• Stored items:
Start of Block

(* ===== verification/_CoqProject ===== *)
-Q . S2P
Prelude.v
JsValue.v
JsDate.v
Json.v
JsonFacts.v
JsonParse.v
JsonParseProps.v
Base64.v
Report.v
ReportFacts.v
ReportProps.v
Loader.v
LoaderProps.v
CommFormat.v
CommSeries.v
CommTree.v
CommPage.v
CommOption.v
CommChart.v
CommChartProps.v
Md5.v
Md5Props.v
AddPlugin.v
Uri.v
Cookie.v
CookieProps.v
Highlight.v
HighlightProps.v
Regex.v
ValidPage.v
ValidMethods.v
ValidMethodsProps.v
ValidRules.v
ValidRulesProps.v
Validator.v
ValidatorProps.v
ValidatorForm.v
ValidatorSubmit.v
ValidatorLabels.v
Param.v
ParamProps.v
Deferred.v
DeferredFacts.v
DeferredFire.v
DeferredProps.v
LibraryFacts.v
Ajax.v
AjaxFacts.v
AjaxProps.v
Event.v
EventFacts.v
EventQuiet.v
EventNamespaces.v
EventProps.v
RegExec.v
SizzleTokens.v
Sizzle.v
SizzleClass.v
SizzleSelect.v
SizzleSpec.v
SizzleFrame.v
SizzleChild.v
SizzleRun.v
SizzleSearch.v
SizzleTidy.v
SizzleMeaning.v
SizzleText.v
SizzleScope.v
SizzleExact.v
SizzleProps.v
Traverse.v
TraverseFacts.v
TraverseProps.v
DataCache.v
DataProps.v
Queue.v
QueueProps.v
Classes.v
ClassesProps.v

End of Block

• Work to complete: Go through the records and repeat each one exactly as written.

• Solved exercise:
(* ===== verification/_CoqProject ===== *)
-Q . S2P
Prelude.v
JsValue.v
JsDate.v
Json.v
JsonFacts.v
JsonParse.v
JsonParseProps.v
Base64.v
Report.v
ReportFacts.v
ReportProps.v
Loader.v
LoaderProps.v
CommFormat.v
CommSeries.v
CommTree.v
CommPage.v
CommOption.v
CommChart.v
CommChartProps.v
Md5.v
Md5Props.v
AddPlugin.v
Uri.v
Cookie.v
CookieProps.v
Highlight.v
HighlightProps.v
Regex.v
ValidPage.v
ValidMethods.v
ValidMethodsProps.v
ValidRules.v
ValidRulesProps.v
Validator.v
ValidatorProps.v
ValidatorForm.v
ValidatorSubmit.v
ValidatorLabels.v
Param.v
ParamProps.v
Deferred.v
DeferredFacts.v
DeferredFire.v
DeferredProps.v
LibraryFacts.v
Ajax.v
AjaxFacts.v
AjaxProps.v
Event.v
EventFacts.v
EventQuiet.v
EventNamespaces.v
EventProps.v
RegExec.v
SizzleTokens.v
Sizzle.v
SizzleClass.v
SizzleSelect.v
SizzleSpec.v
SizzleFrame.v
SizzleChild.v
SizzleRun.v
SizzleSearch.v
SizzleTidy.v
SizzleMeaning.v
SizzleText.v
SizzleScope.v
SizzleExact.v
SizzleProps.v
Traverse.v
TraverseFacts.v
TraverseProps.v
DataCache.v
DataProps.v
Queue.v
QueueProps.v
Classes.v
ClassesProps.v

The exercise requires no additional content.